SPEAK UP for mental health
We are asking the government to provide all Albertans access to provincially funded sessions with a psychologist.
Thank you to everyone who showed their support by signing our petition. It was tabled to the Alberta Legislature in June 2021.
You can still review and sign the petition using the link below.
EPIC is a non-partisan consortium. Fortunately, the mental health of Albertans is also a non-partisan issue.
We welcome the opportunity to discuss our initiative with any and all political, community, and business leaders willing to advocate for accessible psychological services for all Albertans.
EPIC lobbied the government in late 2019 with a petition advocating for accessible, provincially funded psychological services for all Albertans. The petition stressed the importance of making expert mental health resources accessible to all Albertans and gathered support through an online petition. In early 2020, EPIC had been invited to initial meetings with the UCP government, however progress was derailed by the COVID-19 pandemic. Since over 17,000 signatures have been collected along with thousands of comments supporting the need for funded and accessible mental health care, EPIC feels it is time to re-launch their call to action.
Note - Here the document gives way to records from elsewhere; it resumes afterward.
(* ===== verification/SvcRun.v ===== *)
(** * The runs of the service host

    From the list the parser made to the registered services, the messages
    they then handle, and what happens when one is unloaded. *)

From stdpp Require Import gmap.
From stdpp Require Import relations.
From S2P Require Import Prelude CString SvcHost SvcProps SvcDemo.
Open Scope Z_scope.

Module SvcRun.
Import SvcHost SvcProps SvcDemo.

Section run.
Context `{Externs U} `{!ServiceLaws U}.
Abbreviation Host := (host U).

(** ** Starting *)

Lemma gets_Ok {A} (f : Host → A) h : gets f h = Ok (f h, h).
Proof. done. Qed.

Lemma run_init_spec tries (h : Host) l :
  parsed h l → (0 ≤ fst (uloop_init (world h)) → connects tries (snd (uloop_init (world h)))) →
  ∃ r h', svchost_run_init tries h = Ok (r, h') ∧
    (r = -1 ∨ r = 0 ∧ ready h' l ∧ ∃ h0, ready h0 l ∧ each (svcs h0) flag_kept l ∧ starts l h0 h').
Proof.
  intros Hp Hc. unfold svchost_run_init. rewrite !(M_bind_Ok _ _ _ _ _ (gets_Ok _ _)).
  destruct (env_loop_spec l (size (svcs h)) (env_svc h) h) as (h1 & Hr & [E1 E2 E3] & _ & Ew & Es);
    [apply Hp|apply Hp|eapply chain_size; apply Hp|]. step_by Hr.
  rewrite (M_bind_Ok _ _ _ _ _ (world_call_Ok _ _)), Ew. destruct (uloop_init (world h)) as [r w]. cbn [fst snd] in *.
  destruct (r <? 0) eqn:Er; [eexists _, _; split; [done|by left]|]. set (h2 := with_world _ w h1).
  destruct (conn_loop_spec tries h2) as (h3 & Hr3 & F1 & F2 & F3); [apply Hc; zify_bool; lia|]. step_by Hr3.
  destruct (init_lib_spec h3 l) as (r' & h4 & Hr4 & Hl).
  { eapply parsed_loading; [exact Hp|by rewrite F2|by rewrite F3|]. intros q. by rewrite F1. }
  step_by Hr4. destruct Hl as [-> |[-> Hl]]; [by eexists _, _; split; [|left]|]. eexists _, _. split; [done|]. by right.
Qed.

(** ** Unloading *)

(** The search stops at the service before [p]. *)
Lemma free_search_spec p sp l2 l1 : ∀ q fuel (h : Host),
  NoDup (q :: l1 ++ p :: l2) → chain (svcs h) (Some q) (q :: l1 ++ p :: l2) → svcs h !! p = Some sp → (length l1 < fuel)%nat →
  ∃ a x sx, q :: l1 = a ++ [x] ∧ svcs h !! x = Some sx ∧
    free_loop fuel p q h = Ok (1, with_svcs (delete p (<[x := set_next (next sp) sx]> (svcs h))) h).
Proof.
  induction l1 as [|r l1 IH]; intros q fuel h Hnd Hc Hp Hf; (destruct fuel as [|fuel]; [simpl in Hf; lia|]); cbn [free_loop app] in *.
  - pose proof Hc as (_ & sq & Hq & Hp' & _). step_by (fetch_Ok _ _ _ Hq). rewrite Hp', bool_decide_eq_true_2 by done.
    step_by (fetch_Ok _ _ _ Hp). rewrite (M_bind_Ok _ _ _ _ _ (put_Ok _ _ _ _ Hq)). unfold free.
    assert (Hqp : q ≠ p) by (intros ->; apply NoDup_cons in Hnd as [Hnd _]; apply Hnd; by left).
    set (h1 := with_svcs _ h). assert (Hp1 : svcs h1 !! p = Some sp) by (cbn [h1 with_svcs svcs]; by rewrite lookup_insert_ne).
    rewrite (M_bind_Ok _ _ h1 tt (with_svcs (delete p (svcs h1)) h1)) by by step_by (fetch_Ok _ _ _ Hp1).
    by exists [], q, sq.
  - pose proof Hc as (_ & sq & Hq & Hc'). step_by (fetch_Ok _ _ _ Hq). pose proof Hc' as (Hn & _). rewrite Hn in *.
    apply NoDup_cons in Hnd as [Hqn Hnd]. assert (Hrp : r ≠ p).
    { intros ->. apply NoDup_cons in Hnd as [Hnd _]. apply Hnd. apply elem_of_app. right. by left. }
    rewrite bool_decide_eq_false_2 by done. destruct (IH r fuel h Hnd Hc' Hp) as (a & x & sx & Ha & Hx & Hr); [simpl in Hf; lia|].
    exists (q :: a), x, sx. rewrite Ha. done.
Qed.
In January 2021, EPIC representatives met with Heather Sweet, Official Opposition House Leader, MLA for Edmonton Manning to discuss her push for provincially funded mental health care. Sweet committed to table the EPIC network’s Alberta Health Services Funding for Psychological Services Petition to the Alberta Legislative Assembly.
EPIC is asking the Government of Alberta to allow psychologists to bill Alberta Health directly for psychological interventions. Their premise is that psychological supports should function like good medical care. Albertans have funded access to self-selected family physicians for their physical health needs. It is equally essential for Albertans to have funded access to self-selected psychologists as an ongoing resource for their mental health needs.
EPIC’s petition identifies psychologists as the professionals with a primary concentration on behavioural and mental health and notes that Alberta is fortunate to have over 4,000 psychologists offering a range of specialties and expertise to meet the wide diversity of needs. To adequately address the escalating mental health issues, Albertans need to have financially supported access to both the private and public systems.
In addition to diversifying access to psychologists, EPIC is also advocating for diversity in the modality of care. EPIC agencies have found over the last eleven months, that when clients are permitted to choose between online and in-person services, they choose and benefit more from in-person sessions than virtual sessions. These findings are not surprising since 1) the physical human connection that is present in an in-person care session cannot be imitated online and 2) the nature and extent of care needed by everyone can be very different. Therefore, it must be emphasized that provincially funded mental health supports should not be limited to online mental health clinicians.